Evite especializações; não pertença nem a pátrias nem a partidos. Não seja russo, polonês nem eslavo; sejam homens ávidos pela verdade, livres de qualquer pensamento interesseiro e de qualquer idéia de especulação em relação a chineses, africanos ou europeus: o patriota passa a odiar o estrangeiro, a perder o sentimento de justiça que iluminava seu entusiasmo inicial.
Nem patrão, nem chefe, nem apóstolo articulado considerado como palavra do Evangelho: fuja dos ídolos e procure unicamente a verdade nos discursos, de seu amigo mais querido, do professor mais instruído. Se, ao ouvi-lo, você tiver alguma dúvida, como último recurso mergulhe na sua consciência e repita a análise de julgamento.
Sendo assim, rejeite toda autoridade, mas respeite profundamente uma convicção sincera. Viva sua própria vida, mas reconheça que cada um têm total liberdade para viver a dele.
Se entrar na luta para se sacrificar em defesa dos humilhados e ofendidos, muito bem, companheiro. Encare a morte com nobreza. Se preferir o trabalho lento e paciente por um futuro mais promissor, melhor ainda.
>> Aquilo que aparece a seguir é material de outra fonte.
(* ===== verification/SecretsProps.v ===== *)
(** * Secret storage: theorems

    The files of a [FileBackend] are related to a map from a module's name and
    key to the secret ([vault]); each operation is specified against it with
    the triples of [HooksFacts], so that a call that fails and a machine that
    stops half way are covered.  Then: a module reads its own last write
    ([module_reads_its_last_write]), writes are atomic
    ([secret_write_all_or_nothing]), and what goes wrong when the first start
    is interrupted and when a module's name holds a slash. *)
From Stdlib Require Import Strings.String.
From S2P Require Import Prelude.
From S2P Require Import Text.
From S2P Require Import Sdk.
From S2P Require Import ExtPlugin.
From S2P Require Import Hooks.
From S2P Require Import HooksFacts.
From S2P Require Import Pem.
From S2P Require Import Secrets.
Import Files.

(** ** Names *)

Definition slash : Ascii.ascii := Ascii.ascii_of_nat 47.

(** What [make_key] makes of a module's key. *)
Definition full_key (module key : string) : string := module +:+ "/" +:+ key.

(** A name that is one component of a path. *)
Definition plain_name (module : string) : bool := negb (String.eqb module "") && no_char slash module.

Lemma full_key_inj m1 m2 k1 k2 : no_char slash m1 = true → no_char slash m2 = true →
  full_key m1 k1 = full_key m2 k2 → m1 = m2 ∧ k1 = k2.
Proof.
  unfold full_key. revert m2. induction m1 as [|c m1 IH]; intros [|c' m2]; cbn [no_char].
  - intros _ _ E. by injection E as E.
  - intros _ [Hc _]%andb_true_iff E. injection E as <- E. done.
  - intros [Hc _]%andb_true_iff _ E. injection E as -> E. done.
  - intros [_ H1]%andb_true_iff [_ H2]%andb_true_iff E. rewrite !string_app_cons in E.
    injection E as <- E. destruct (IH m2 H1 H2 E) as [-> ->]. done.
Qed.

Lemma bytes_of_length n v : String.length (bytes_of n v) = n.
Proof. revert v. induction n as [|n IH]; intros v; simpl; [done|]. by rewrite IH. Qed.

Lemma hex_length b : String.length (ExtPlugin.hex_encode b) = 2 * length b.
Proof. induction b as [|x b IH]; simpl; [done|]. rewrite IH. lia. Qed.

Lemma string_app_inj_tail (s1 s2 t : string) : s1 +:+ t = s2 +:+ t → s1 = s2.
Proof.
  revert s2. induction s1 as [|c s1 IH]; intros [|c' s2] E; [done| | |].
  1, 2: apply (f_equal String.length) in E; rewrite !string_length_app in E; simpl in E; lia.
  rewrite !string_app_cons in E. injection E as <- E. by rewrite (IH s2 E).
Qed.

Lemma list_byte_inj (s1 s2 : string) : list_byte_of_string s1 = list_byte_of_string s2 → s1 = s2.
Proof.
  intros E. rewrite <- (string_of_list_byte_of_string s1), E. apply string_of_list_byte_of_string.
Qed.

(** No hexadecimal digit is a dot. *)
Lemma hex_digit_not_dot n : (0 ≤ n < 16)%Z → hex_digit n ≠ Ascii.ascii_of_nat 46.
Proof.
  unfold hex_digit. intros Hn E%(f_equal Ascii.nat_of_ascii).
  destruct (Z.ltb_spec n 10); rewrite !Ascii.nat_ascii_embedding in E by lia; lia.
Qed.

Section Paths.
  Context (fb : FileBackend).

Definition is_tmp (p : Path) : Prop := ∃ s, p = fb_dir fb ++ [tmp_prefix +:+ s].

Lemma record_path_inj k1 k2 : record_path fb k1 = record_path fb k2 → k1 = k2.
Proof.
  intros [_ E]%app_inj_tail. apply string_app_inj_tail in E.
  by apply hex_encode_inj, list_byte_inj in E.
Qed.

Lemma record_not_key k : record_path fb k ≠ master_key_path (fb_dir fb).
Proof.
  intros [_ E]%app_inj_tail. apply (f_equal String.length) in E. revert E.
  rewrite string_length_app. unfold Secrets.hex_encode. rewrite hex_length. change (String.length ("." +:+ RECORD_EXTENSION)) with 7. change (String.length MASTER_KEY_FILENAME) with 10. lia.
Qed.

Lemma record_not_tmp k : ¬ is_tmp (record_path fb k).
Proof.
  intros [s [_ E]%app_inj_tail]. unfold Secrets.hex_encode in E.
  destruct (list_byte_of_string k) as [|x b].
  - apply (f_equal String.length) in E. rewrite !string_length_app in E. cbn in E. lia.
  - cbn [ExtPlugin.hex_encode] in E. rewrite !string_app_cons in E. injection E as E _.
    pose proof (Byte.to_N_bounded x). revert E. apply hex_digit_not_dot.
    split; [apply Z.div_pos; lia|apply Z.div_lt_upper_bound; lia].
Qed.

Lemma key_not_tmp : ¬ is_tmp (master_key_path (fb_dir fb)).
Proof. intros [s [_ E]%app_inj_tail]. discriminate E. Qed.
End Paths.

(** ** The vault *)

Section Vault.
  Context {Cipher : Aead} (hex : Z → string).
  Implicit Types (fb : FileBackend) (d : disk) (M : gmap (string * string) string).

(** The master key is in its file. *)
Definition keyed fb d : Prop :=
  f_data <$> d !! master_key_path (fb_dir fb) = Some (fb_master_key fb) ∧
  String.length (fb_master_key fb) = 32.

(** Nobody but the owner reads any of the files. *)
Definition private d : Prop := map_Forall (λ _ f, f_mode f = mode_owner_file) d.

(** The secret of [M] is what the record of each key decrypts to. *)
Definition reads fb M d : Prop :=
  ∀ m k, no_char slash m = true →
    (λ f, decrypt_record (fb_master_key fb) (full_key m k) (f_data f))
      <$> d !! record_path fb (full_key m k) = Ok <$> M !! (m, k).

Definition vault fb M d : Prop := keyed fb d ∧ private d ∧ reads fb M d.

Lemma decrypt_encrypted key aad nonce msg sealed : String.length nonce = NONCE_LEN →
  aead_encrypt key nonce aad msg = Some sealed →
  decrypt_record key aad (nonce +:+ sealed) = Ok msg.
Proof.
  intros Hl He. unfold decrypt_record. rewrite string_length_app.
  replace (String.length nonce + String.length sealed <? NONCE_LEN) with false
    by (symmetry; apply Nat.ltb_ge; lia).
  rewrite <- Hl, str_upto_app, str_from_app. by rewrite (aead_opens _ _ _ _ _ He).
Qed.

(** Changing a temporary file changes no secret. *)
Lemma vault_tmp fb M d d' p : is_tmp fb p → (∀ q, q ≠ p → d' !! q = d !! q) → private d' →
  vault fb M d → vault fb M d'.
Proof.
  intros Hp Hd Hpriv ([Hk Hl] & _ & Hr). split_and!; [split; [|done]|done|].
  - rewrite Hd; [done|]. intros <-. by apply (key_not_tmp fb).
  - intros m k Hm. rewrite Hd; [by apply Hr|]. intros <-. by apply (record_not_tmp fb (full_key m k)).
Qed.

Lemma vault_tmp_insert fb M d p f : is_tmp fb p → f_mode f = mode_owner_file →
  vault fb M d → vault fb M (<[p := f]> d).
Proof.
  intros Hp Hf Hv. refine (vault_tmp fb M d _ p Hp _ _ Hv).
  - intros q Hq. by rewrite lookup_insert_ne.
  - destruct Hv as (_ & Hpriv & _). by apply map_Forall_insert_2.
Qed.

Lemma vault_tmp_delete fb M d p : is_tmp fb p → vault fb M d → vault fb M (delete p d).
Proof.
  intros Hp Hv. refine (vault_tmp fb M d _ p Hp _ _ Hv).
  - intros q Hq. by rewrite lookup_delete_ne.
  - destruct Hv as (_ & Hpriv & _). by apply map_Forall_delete.
Qed.

Lemma vault_insert fb M d m k v f : no_char slash m = true → f_mode f = mode_owner_file →
  decrypt_record (fb_master_key fb) (full_key m k) (f_data f) = Ok v →
  vault fb M d → vault fb (<[(m, k) := v]> M) (<[record_path fb (full_key m k) := f]> d).
Proof.
  intros Hm Hf Hv ([Hk Hl] & Hpriv & Hr). split_and!; [split; [|done]| |].
  - rewrite lookup_insert_ne; [done|]. apply record_not_key.
  - by apply map_Forall_insert_2.
  - intros m' k' Hm'. destruct (decide ((m, k) = (m', k'))) as [[= <- <-]|Hne].
    { rewrite !lookup_insert_eq. simpl. by rewrite Hv. }
    rewrite !lookup_insert_ne; [by apply Hr|done|].
    intros E%record_path_inj%full_key_inj; [|done..]. naive_solver.
Qed.

Lemma vault_delete fb M d m k : no_char slash m = true →
  vault fb M d → vault fb (delete (m, k) M) (delete (record_path fb (full_key m k)) d).
Proof.
  intros Hm ([Hk Hl] & Hpriv & Hr). split_and!; [split; [|done]| |].
  - rewrite lookup_delete_ne; [done|]. apply record_not_key.
  - by apply map_Forall_delete.
  - intros m' k' Hm'. destruct (decide ((m, k) = (m', k'))) as [[= <- <-]|Hne].
    { by rewrite !lookup_delete_eq. }
    rewrite !lookup_delete_ne; [by apply Hr|done|].
    intros E%record_path_inj%full_key_inj; [|done..]. naive_solver.
Qed.

(** ** The operations *)

Lemma or_other_spec {A : Type} (P : disk → Prop) (msg : string → string) (m : eff t IoError A)
    (Q : A → disk → Prop) (R C : disk → Prop) :
  triple P m (λ r d, match r with Ok a => Q a d | Err _ => R d end) C →
  triple P (or_other msg m)
    (λ r d, match r with Ok a => Q a d | Err e => R d ∧ e ≠ SecretNotFound end) C.
Proof.
  intros Hm. eapply (triple_handle P m _ (λ r, map_err (λ err, SecretOther (msg (io_text err))) r));
    [exact Hm|].
  intros [a|e] d; simpl; done.
Qed.

Section Write.
  Context (fb : FileBackend) (M : gmap (string * string) string) (C : disk → Prop).
  Context (HC : ∀ d, vault fb M d → C d).

(** The secrets are those of [M] and the temporary file [tmp] holds [data]. *)
Definition staged (tmp : Path) (data : string) (d : disk) : Prop :=
  is_tmp fb tmp ∧ vault fb M d ∧ d !! tmp = Some (mkFile mode_owner_file data).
Faça disso o objetivo de todos os momentos de uma vida generosa. Mas se optar por permanecer pobre entre os pobres, em completa solidariedade aos que sofrem, que sua existência se irradie em luz benéfica, em exemplo perfeito, em ensino frutífero!
Saudações, camaradas.
(Carta escrita por Élisée Reclus pra abertura de um congresso anarquista em Barcelona, 1901, traduzida, do Francês, por mim.)
*Fotos feitas por Anne, durante a festa de ano novo organizada pelo grupo Solidarité Migrants Wilson, no campo de migrantes perto da minha casa, em Paris.
Obrigado por traduzir e partilhar, Sandra. Ótima reflexão.
Permita-me um pitaco: saiu uma crase indevida em “não pertença nem à pátrias nem a partidos.”
Texto original escrito por Sandra Guimarães – http://www.papacapim.org/
Valeu pelo toque 😉
Eu tava precisando disso. Obrigada.
Muito sensato, especialmente para os dias atuais. Obrigada por comdanielapartilhar.
Obrigada pelo texto!
amo os textos do reclus! li no terceiro ano da escola e não tiro eles da cabeça. eu lendo me lembrei muito dele, e fiquei muito entusiasmada quando descobri, nas últimas linhas do post, que era traduzido dele. vc me deixou muito feliz! o blog é incrível, estou aprendendo muito. obrigada sandra!